- Aim of the exercise -
Since the entries below must stay intact, return each one exactly.

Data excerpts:
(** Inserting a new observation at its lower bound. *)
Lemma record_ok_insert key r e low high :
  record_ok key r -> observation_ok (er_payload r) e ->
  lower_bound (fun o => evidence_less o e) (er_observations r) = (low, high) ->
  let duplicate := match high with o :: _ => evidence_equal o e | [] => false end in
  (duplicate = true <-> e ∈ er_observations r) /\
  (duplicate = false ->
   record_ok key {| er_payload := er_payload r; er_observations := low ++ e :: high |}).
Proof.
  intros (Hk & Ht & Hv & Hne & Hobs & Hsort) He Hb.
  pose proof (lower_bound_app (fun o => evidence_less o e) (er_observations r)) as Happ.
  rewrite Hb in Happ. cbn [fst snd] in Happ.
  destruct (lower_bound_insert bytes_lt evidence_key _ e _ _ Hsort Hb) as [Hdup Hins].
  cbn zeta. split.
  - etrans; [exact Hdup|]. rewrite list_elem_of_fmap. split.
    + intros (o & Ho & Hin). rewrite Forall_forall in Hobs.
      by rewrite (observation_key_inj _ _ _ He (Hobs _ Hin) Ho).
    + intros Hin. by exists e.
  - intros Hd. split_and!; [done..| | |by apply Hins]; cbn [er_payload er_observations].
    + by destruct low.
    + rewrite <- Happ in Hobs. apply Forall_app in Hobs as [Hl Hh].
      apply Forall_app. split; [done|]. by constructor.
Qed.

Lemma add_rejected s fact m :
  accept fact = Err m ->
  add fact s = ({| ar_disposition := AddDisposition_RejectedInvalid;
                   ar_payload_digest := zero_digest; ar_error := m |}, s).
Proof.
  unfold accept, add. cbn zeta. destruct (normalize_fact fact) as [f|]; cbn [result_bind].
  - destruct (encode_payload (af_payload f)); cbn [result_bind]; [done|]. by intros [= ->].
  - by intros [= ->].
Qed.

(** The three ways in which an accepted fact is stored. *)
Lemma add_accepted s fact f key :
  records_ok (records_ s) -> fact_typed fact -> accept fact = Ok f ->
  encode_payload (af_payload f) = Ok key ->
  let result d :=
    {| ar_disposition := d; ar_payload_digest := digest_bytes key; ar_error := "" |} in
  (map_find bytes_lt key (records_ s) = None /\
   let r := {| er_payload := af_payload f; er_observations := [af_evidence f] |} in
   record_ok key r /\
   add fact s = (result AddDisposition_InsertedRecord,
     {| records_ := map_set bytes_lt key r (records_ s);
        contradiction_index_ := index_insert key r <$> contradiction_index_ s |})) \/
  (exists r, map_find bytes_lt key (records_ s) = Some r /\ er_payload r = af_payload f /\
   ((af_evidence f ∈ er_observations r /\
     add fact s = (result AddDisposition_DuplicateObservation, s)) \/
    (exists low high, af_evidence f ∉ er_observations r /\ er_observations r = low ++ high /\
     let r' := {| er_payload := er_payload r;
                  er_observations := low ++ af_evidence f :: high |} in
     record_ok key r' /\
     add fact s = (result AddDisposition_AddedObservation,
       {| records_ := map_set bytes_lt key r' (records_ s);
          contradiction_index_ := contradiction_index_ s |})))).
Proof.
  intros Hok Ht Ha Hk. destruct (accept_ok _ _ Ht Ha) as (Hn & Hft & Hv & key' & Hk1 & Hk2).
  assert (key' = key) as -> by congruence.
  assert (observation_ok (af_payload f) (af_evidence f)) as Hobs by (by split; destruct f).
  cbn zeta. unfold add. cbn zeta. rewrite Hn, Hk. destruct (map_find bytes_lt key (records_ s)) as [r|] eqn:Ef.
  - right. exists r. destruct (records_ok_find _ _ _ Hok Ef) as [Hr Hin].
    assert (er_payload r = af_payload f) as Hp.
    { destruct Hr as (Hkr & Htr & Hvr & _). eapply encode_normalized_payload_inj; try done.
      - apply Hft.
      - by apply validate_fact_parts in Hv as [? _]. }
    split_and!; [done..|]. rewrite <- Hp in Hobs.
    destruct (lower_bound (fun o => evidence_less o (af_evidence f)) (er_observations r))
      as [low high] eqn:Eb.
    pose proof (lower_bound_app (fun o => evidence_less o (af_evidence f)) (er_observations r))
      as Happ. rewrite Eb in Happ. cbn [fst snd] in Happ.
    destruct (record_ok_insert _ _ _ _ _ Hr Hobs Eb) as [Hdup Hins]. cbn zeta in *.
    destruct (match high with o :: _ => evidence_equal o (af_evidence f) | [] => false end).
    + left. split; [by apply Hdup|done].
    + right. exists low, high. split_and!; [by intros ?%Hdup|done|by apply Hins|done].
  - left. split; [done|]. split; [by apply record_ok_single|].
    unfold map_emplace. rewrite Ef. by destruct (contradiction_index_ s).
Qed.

- Your response -
(** Inserting a new observation at its lower bound. *)
Lemma record_ok_insert key r e low high :
  record_ok key r -> observation_ok (er_payload r) e ->
  lower_bound (fun o => evidence_less o e) (er_observations r) = (low, high) ->
  let duplicate := match high with o :: _ => evidence_equal o e | [] => false end in
  (duplicate = true <-> e ∈ er_observations r) /\
  (duplicate = false ->
   record_ok key {| er_payload := er_payload r; er_observations := low ++ e :: high |}).
Proof.
  intros (Hk & Ht & Hv & Hne & Hobs & Hsort) He Hb.
  pose proof (lower_bound_app (fun o => evidence_less o e) (er_observations r)) as Happ.
  rewrite Hb in Happ. cbn [fst snd] in Happ.
  destruct (lower_bound_insert bytes_lt evidence_key _ e _ _ Hsort Hb) as [Hdup Hins].
  cbn zeta. split.
  - etrans; [exact Hdup|]. rewrite list_elem_of_fmap. split.
    + intros (o & Ho & Hin). rewrite Forall_forall in Hobs.
      by rewrite (observation_key_inj _ _ _ He (Hobs _ Hin) Ho).
    + intros Hin. by exists e.
  - intros Hd. split_and!; [done..| | |by apply Hins]; cbn [er_payload er_observations].
    + by destruct low.
    + rewrite <- Happ in Hobs. apply Forall_app in Hobs as [Hl Hh].
      apply Forall_app. split; [done|]. by constructor.
Qed.

Lemma add_rejected s fact m :
  accept fact = Err m ->
  add fact s = ({| ar_disposition := AddDisposition_RejectedInvalid;
                   ar_payload_digest := zero_digest; ar_error := m |}, s).
Proof.
  unfold accept, add. cbn zeta. destruct (normalize_fact fact) as [f|]; cbn [result_bind].
  - destruct (encode_payload (af_payload f)); cbn [result_bind]; [done|]. by intros [= ->].
  - by intros [= ->].
Qed.

(** The three ways in which an accepted fact is stored. *)
Lemma add_accepted s fact f key :
  records_ok (records_ s) -> fact_typed fact -> accept fact = Ok f ->
  encode_payload (af_payload f) = Ok key ->
  let result d :=
    {| ar_disposition := d; ar_payload_digest := digest_bytes key; ar_error := "" |} in
  (map_find bytes_lt key (records_ s) = None /\
   let r := {| er_payload := af_payload f; er_observations := [af_evidence f] |} in
   record_ok key r /\
   add fact s = (result AddDisposition_InsertedRecord,
     {| records_ := map_set bytes_lt key r (records_ s);
        contradiction_index_ := index_insert key r <$> contradiction_index_ s |})) \/
  (exists r, map_find bytes_lt key (records_ s) = Some r /\ er_payload r = af_payload f /\
   ((af_evidence f ∈ er_observations r /\
     add fact s = (result AddDisposition_DuplicateObservation, s)) \/
    (exists low high, af_evidence f ∉ er_observations r /\ er_observations r = low ++ high /\
     let r' := {| er_payload := er_payload r;
                  er_observations := low ++ af_evidence f :: high |} in
     record_ok key r' /\
     add fact s = (result AddDisposition_AddedObservation,
       {| records_ := map_set bytes_lt key r' (records_ s);
          contradiction_index_ := contradiction_index_ s |})))).
Proof.
  intros Hok Ht Ha Hk. destruct (accept_ok _ _ Ht Ha) as (Hn & Hft & Hv & key' & Hk1 & Hk2).
  assert (key' = key) as -> by congruence.
  assert (observation_ok (af_payload f) (af_evidence f)) as Hobs by (by split; destruct f).
  cbn zeta. unfold add. cbn zeta. rewrite Hn, Hk. destruct (map_find bytes_lt key (records_ s)) as [r|] eqn:Ef.
  - right. exists r. destruct (records_ok_find _ _ _ Hok Ef) as [Hr Hin].
    assert (er_payload r = af_payload f) as Hp.
    { destruct Hr as (Hkr & Htr & Hvr & _). eapply encode_normalized_payload_inj; try done.
      - apply Hft.
      - by apply validate_fact_parts in Hv as [? _]. }
    split_and!; [done..|]. rewrite <- Hp in Hobs.
    destruct (lower_bound (fun o => evidence_less o (af_evidence f)) (er_observations r))
      as [low high] eqn:Eb.
    pose proof (lower_bound_app (fun o => evidence_less o (af_evidence f)) (er_observations r))
      as Happ. rewrite Eb in Happ. cbn [fst snd] in Happ.
    destruct (record_ok_insert _ _ _ _ _ Hr Hobs Eb) as [Hdup Hins]. cbn zeta in *.
    destruct (match high with o :: _ => evidence_equal o (af_evidence f) | [] => false end).
    + left. split; [by apply Hdup|done].
    + right. exists low, high. split_and!; [by intros ?%Hdup|done|by apply Hins|done].
  - left. split; [done|]. split; [by apply record_ok_single|].
    unfold map_emplace. rewrite Ef. by destruct (contradiction_index_ s).
Qed.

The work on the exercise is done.